The Greatest Mass Extinction In The Planet’s History Was Just Discovered!

Life on Earth has a very long and too complicated history. On more than one occasion, most species went extinct, and the vast biodiversity of the planet had gone back to square one again.

All extinctions severely affected evolution, as the remaining species had to be responsible for forming a new population.

The greatest extinction happened approximately 252 million years ago. It marked the finish of the Permian Epoch at the start of the Triassic Epoch.

Approximately seventy-five percent of all life on land and over ninety percent of ocean life vanished in just a few thousand years.

Intense volcanic activities where Siberia is today and the release of vast amounts of methane from the seafloor were long believed to be the main reasons for the start of the extinction. However, the precise cause of extinction is most controversial for the moment.

Scientists from Italy, Germany, and Canada, in the framework of the EU-funded project BASE-LiNE Earth led by Prof. Dr. Anton Eisenhauer from the GEOMAR Helmholtz Centre for Ocean Research Kiel worked with the Helmholtz Centre Potsdam GFZ German Research Centre for Geosciences, managed to accurately reconstruct the entire chain of events from the time using cutting-edge analytical techniques and innovative geochemical models. The study was recently posted in the journal Nature Geoscience.

Analyzing various isotopes of the element boron helped the team of researchers trace the progress of the ocean’s pH values from 252 million years ago.

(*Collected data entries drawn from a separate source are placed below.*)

(** A capped count followed by the elements. *)
Lemma reads_capped_array {A B} rest max size (m : Rd A) (enc : A -> list byte) (ok : A -> Prop)
    xs b2 (f : list A -> Z -> Rd B) y :
  0 < size -> max <= 256 ->
  (forall x rest, ok x -> reads_at rest m (enc x) x) ->
  (forall x, size <= Z.of_nat (length (enc x))) ->
  Z.of_nat (length xs) <= max -> Forall ok xs ->
  reads_at rest (f xs (Z.of_nat (length xs))) b2 y ->
  reads_at rest
    (n <- read_capped max size ; ys <- rfor (Z.to_nat n) m ; f ys n)
    (Writer.u32 (Z.of_nat (length xs)) ++ concat (map enc xs) ++ b2) y.
Proof.
  intros Hs Hmax Hm Hsz Hl Hok Hf.
  pose proof (concat_map_length_ge ok enc size xs (fun x _ => Hsz x) Hok) as Hlen.
  eapply reads_bind.
  - unfold read_capped. eapply reads_bind_last; [apply reads_u32; unfold is_u32; lia|].
    eapply reads_bind_nil; [apply reads_ok|]. eapply reads_bind_nil; [apply reads_remaining|].
    eapply reads_bind_nil; [|apply reads_ret]. cbn [app].
    apply reads_guard, negb_true_iff, orb_false_iff. split; apply Z.ltb_ge; [lia|].
    apply Z.div_le_lower_bound; [lia|]. rewrite !length_app. lia.
  - rewrite Nat2Z.id. eapply reads_bind; [by apply (reads_map _ _ _ ok)|]. exact Hf.
Qed.
(* ===== verification/Workers.v ===== *)
(** The connection's worker pool: [RequestWorkers] of [src/server/session.cpp].

    Jobs of one lane run one after the other in the order they were accepted;
    jobs without a lane run as threads become free.  A job is its request id and
    its lane; the closure it runs is abstract.  The step relation has one step
    per critical section of the class's mutex. *)

From stdpp Require Import list gmap.
From S2P Require Import Prelude.

#[local] Set Warnings "-clear-no-such-hyp".

(** ** State *)
Module RequestWorkers.

(** session.cpp:569-569. *)
Record Job := mkJob { request_id : Z; lane : Z }.

(** The members of the class, and of each thread the local [job] between its
    two critical sections.

    session.cpp:604-611. *)
Record t := mk {
  jobs : list Job;
  lane_jobs : gmap Z (list Job);
  active_lanes : gset Z;
  active_ids : gset Z;
  stopping : bool;
  threads : list (option Job) }.

(** session.cpp:570-570. *)
Definition kMaxJobs : nat := 64.

(** session.cpp:532-536. *)
Definition init (count : nat) : t := mk [] ∅ ∅ ∅ false (replicate count None).

(** ** Operations *)
Section Ops.
Variable w : t.

(** session.cpp:540-553. *)
Definition submit (id ln : Z) : bool * t :=
  if stopping w || bool_decide (id ∈ active_ids w) || (kMaxJobs <=? size (active_ids w))%nat
  then (false, w)
  else
    let ids := {[id]} ∪ active_ids w in
    if (ln =? 0) || negb (bool_decide (ln ∈ active_lanes w)) then
      let lanes := if ln =? 0 then active_lanes w else {[ln]} ∪ active_lanes w in
      (true, mk (jobs w ++ [mkJob id ln]) (lane_jobs w) lanes ids (stopping w) (threads w))
    else
      (true, mk (jobs w)
               (<[ln := default [] (lane_jobs w !! ln) ++ [mkJob id ln]]> (lane_jobs w))
               (active_lanes w) ids (stopping w) (threads w)).

(** The first critical section of [run]: thread [i] takes a job, if there is one
    and the pool is not stopping.

    session.cpp:572-584. *)
Definition start (i : nat) : option (Job * t) :=
  match threads w !! i with
  | Some None =>
      if stopping w then None
      else match jobs w with
           | [] => None
           | j :: js => Some (j, mk js (lane_jobs w) (active_lanes w) (active_ids w) (stopping w)
                                   (<[i := Some j]> (threads w)))
           end
  | _ => None
  end.

(** What finishing a job does to its lane: the queue, the waiting jobs and the
    active lanes.

    session.cpp:589-599. *)
Definition release_lane (ln : Z) : list Job * gmap Z (list Job) * gset Z :=
  if ln =? 0 then (jobs w, lane_jobs w, active_lanes w)
  else match lane_jobs w !! ln with
       | Some (j :: []) => (jobs w ++ [j], delete ln (lane_jobs w), active_lanes w)
       | Some (j :: rest) => (jobs w ++ [j], <[ln := rest]> (lane_jobs w), active_lanes w)
       | _ => (jobs w, lane_jobs w, active_lanes w ∖ {[ln]})
       end.

(** The second critical section of [run]: thread [i] has run its job.

    session.cpp:585-602. *)
Definition finish (i : nat) : option (Job * t) :=
  match threads w !! i with
  | Some (Some j) =>
      let '(js, ljs, lanes) := release_lane (lane j) in
      Some (j, mk js ljs lanes (active_ids w ∖ {[request_id j]}) (stopping w)
                 (<[i := None]> (threads w)))
  | _ => None
  end.

(** session.cpp:555-566. *)
Definition stop : t :=
  if stopping w then w
  else mk [] ∅ (active_lanes w) (active_ids w) true (threads w).

End Ops.

(** ** Steps *)

Inductive event :=
  | Accepted (j : Job)
  | Refused (id : Z)
  | Began (j : Job)
  | Finished (j : Job)
  | Stopped.

(** Request ids and lanes are unsigned. *)
Inductive step : t -> event -> t -> Prop :=
  | step_accept w id ln w' : submit w id ln = (true, w') -> step w (Accepted (mkJob id ln)) w'
  | step_refuse w id ln w' : submit w id ln = (false, w') -> step w (Refused id) w'
  | step_start w i j w' : start w i = Some (j, w') -> step w (Began j) w'
  | step_finish w i j w' : finish w i = Some (j, w') -> step w (Finished j) w'
  | step_stop w : step w Stopped (stop w).
(* ===== verification/HostMemory.v ===== *)
(** Mapped memory on the client: [src/client/remote_objects.cpp] (ranges,
    [flush_mapped], [download_mapped], [publish_coherent_mapped],
    [acquire_coherent_mapped]) and the range checks of [src/client/memory.cpp].

    A mapping has a shadow, the bytes the application sees, and, when its
    coherence is emulated, a baseline: the bytes last exchanged with the server.
    The server is the interface [Remote] and its law [MappedServer]. *)

From stdpp Require Import list gmap.
From S2P Require Import Prelude Wire.

(** ** Bytes of an allocation *)

(** [data] written at [off]. *)
Definition patch (off : nat) (data mem : list byte) : list byte :=
  take off mem ++ data ++ drop (off + length data) mem.

Lemma length_patch off data mem : (off + length data <= length mem)%nat ->
  length (patch off data mem) = length mem.
Proof. intros H. unfold patch. rewrite !length_app, length_take, length_drop. lia. Qed.

Lemma lookup_patch off data mem i : (off + length data <= length mem)%nat ->
  patch off data mem !! i =
  if bool_decide (off <= i < off + length data)%nat then data !! (i - off)%nat else mem !! i.
Proof.
  intros H. unfold patch. destruct (decide (i < off)%nat) as [Hlt|Hge].
  - rewrite bool_decide_false by lia. rewrite lookup_app_l by (rewrite length_take; lia).
    by rewrite lookup_take_lt.
  - rewrite lookup_app_r by (rewrite length_take; lia). rewrite length_take, Nat.min_l by lia.
    destruct (decide (i < off + length data)%nat) as [Hin|Hout].
    + rewrite bool_decide_true by lia. by rewrite lookup_app_l by lia.
    + rewrite bool_decide_false by lia. rewrite lookup_app_r by lia. rewrite lookup_drop.
      f_equal. lia.
Qed.

(** The bytes of a window. *)
Definition window (off len : nat) (mem : list byte) : list byte := take len (drop off mem).

Lemma length_window off len mem : (off + len <= length mem)%nat -> length (window off len mem) = len.
Proof. intros H. unfold window. rewrite length_take, length_drop. lia. Qed.

Lemma lookup_window off len mem i : (i < len)%nat -> window off len mem !! i = mem !! (off + i)%nat.
Proof. intros H. unfold window. by rewrite lookup_take_lt, lookup_drop by done. Qed.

Increasing quantities of nutrients reached the oceans via rivers, and coasts resulted in over-fertilizations. That culminated in large-scale oxygen depletion and a permanent modification of many elemental cycles: “This domino-like collapse of the inter-connected life-sustaining cycles and processes ultimately led to the observed catastrophic extent of mass extinction at the Permian-Triassic boundary,” said Dr. Jurikova, the first author of the study.